■ Task to complete
Return the run of lines below that opens with the line containing "with ([c; 0;" and closes with the line containing "pose proof (copy_until_spec name", keeping each one exact.

■ Exercise inputs
* * * *

Lemma step_header r c name size pad check rest t s buf :
  ready r (mkLine ((Some <$> packet_bytes c 0 (name ++ 0 :: size ++ 32 :: pad) check) ++ rest) t) 0 s buf ->
  packet_on_line c 0 (name ++ 0 :: size ++ 32 :: pad) check ->
  name <> [] -> (0 ∉ name) -> (length name <= 255)%nat ->
  Forall (fun c => 48 <= c <= 57) size -> (0 < length size < 11)%nat -> text_value 0 size < 2 ^ 31 ->
  exists r', receive_step r = Some (inr r')
    /\ ready r' (mkLine rest (t ++ [ACK; CRC16])) 1 (text_value 0 size) buf.
Proof.
  intros Hr Hpl Hne Hnz Hnl Hsz Hsl Hv. set (payload := name ++ 0 :: size ++ 32 :: pad) in *.
  destruct (receive_step_packet r c 0 payload check rest t s buf Hr Hpl) as (r1 & [Hl Hp Hnm Hfs Hn Hs Hb Hfd Hsd] & Hpk & ->).
  { unfold payload. rewrite length_app. cbn [length]. lia. }
  unfold receive_normal. rewrite Hpk. change (rd8 (packet_bytes c (u8 0) payload check ++ _) 1) with (Some (u8 0)).
  rewrite bind_Some, Hn. change (negb (Z.land (u8 0) 255 =? Z.land 0 255)) with false. cbn [Z.eqb].
  assert (exists c0 name', name = c0 :: name') as (c0 & name' & Hname) by (destruct name; [done | by eexists _, _]).
  assert (rd8 (packet_bytes c (u8 0) payload check ++ drop (length payload + 5) (rc_packet r)) PACKET_HEADER = Some c0) as ->.
  { unfold payload, PACKET_HEADER. rewrite Hname. done. }
  rewrite bind_Some. destruct (Z.eqb_spec c0 0) as [->|Hc0]; [exfalso; apply Hnz; rewrite Hname; by left|]. cbn [negb].
  unfold receive_file_info. rewrite Hpk. destruct Hpl as [_ _ (_ & _ & Hpo & _) _].
  assert (bytes_ok name) as Hno by (unfold payload in Hpo; by apply Forall_app in Hpo as [? _]).
  set (tail := check ++ drop (length payload + 5) (rc_packet r)).
  replace (packet_bytes c (u8 0) payload check ++ drop (length payload + 5) (rc_packet r))
    with ([c; 0; 255] ++ name ++ 0 :: (size ++ 32 :: pad ++ tail)).
  2: { unfold packet_bytes, payload, tail. change (u8 0) with 0. cbn [app]. rewrite <- !app_assoc. cbn [app]. by rewrite <- !app_assoc. }
  pose proof (copy_until_spec name 257 0 256 [c; 0; 255] (size ++ 32 :: pad ++ tail) [] (rc_name r1)) as Hc1.
  cbn [app length] in Hc1. change (Z.of_nat 3) with 3 in Hc1. change (Z.of_nat 0) with 0 in Hc1.
  unfold FILE_NAME_LENGTH, FILE_SIZE_LENGTH, PACKET_HEADER. change (S (Z.to_nat 256)) with 257%nat. change (S (Z.to_nat 16)) with 17%nat.
  cbn [app]. rewrite Hc1, bind_Some; [|clear Hc1 | lia..].
  2: { rewrite Forall_forall in Hno |- *. intros x Hx. split; [by apply Hno | by intros ->]. }
  clear Hc1. destruct (drop (length name) (rc_name r1)) as [|y rest1] eqn:Hd1.
  { apply (f_equal length) in Hd1. rewrite length_drop in Hd1. cbn [length] in Hd1. lia. }
  rewrite (wr8_at name), bind_Some by lia.
  pose proof (copy_until_spec size 17 32 16 (c :: 0 :: 255 :: name ++ [0]) (pad ++ tail) [] (rc_file_size r1)) as Hc2.
  assert (Forall (fun c => is_u8 c /\ c <> 32) size) as Hsz' by (eapply Forall_impl; [exact Hsz|]; cbn; lia).
  specialize (Hc2 Hsz' ltac:(lia) ltac:(lia) ltac:(cbn [length]; lia)). cbn [app length] in Hc2. change (Z.of_nat 0) with 0 in Hc2.
  rewrite length_app in Hc2. cbn [length] in Hc2. rewrite <- app_assoc in Hc2. cbn [app] in Hc2.
  replace (3 + zlen name + 1) with (Z.of_nat (S (S (S (length name + 1))))) by lia.
  rewrite Hc2, bind_Some. clear Hc2.
  destruct (drop (length size) (rc_file_size r1)) as [|z rest2] eqn:Hd2.
  { apply (f_equal length) in Hd2. rewrite length_drop in Hd2. cbn [length] in Hd2. lia. }
  rewrite (wr8_at size), bind_Some by lia. rewrite Str2Int_digits, !bind_Some by done.
  cbn [rc_packets_received rc_send rc_with_line rc_with_file]. rewrite Hn. cbn [Z.leb Z.sub].
  change (2 ^ 31 - 1 <=? 0) with false. cbn [Z.add]. rewrite bind_Some. eexists. split; [done|].
  constructor; cbn; try done.
  - rewrite Hl. unfold Send_Byte. cbn [rx tx]. by rewrite <- app_assoc.
  - apply (f_equal length) in Hd1. rewrite length_drop in Hd1. cbn [length] in Hd1. rewrite length_app. cbn [length]. lia.
  - apply (f_equal length) in Hd2. rewrite length_drop in Hd2. cbn [length] in Hd2. rewrite length_app. cbn [length]. lia.
Qed.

* * * *

■ Solution to the problem
    with ([c; 0; 255] ++ name ++ 0 :: (size ++ 32 :: pad ++ tail)).
  2: { unfold packet_bytes, payload, tail. change (u8 0) with 0. cbn [app]. rewrite <- !app_assoc. cbn [app]. by rewrite <- !app_assoc. }
  pose proof (copy_until_spec name 257 0 256 [c; 0; 255] (size ++ 32 :: pad ++ tail) [] (rc_name r1)) as Hc1.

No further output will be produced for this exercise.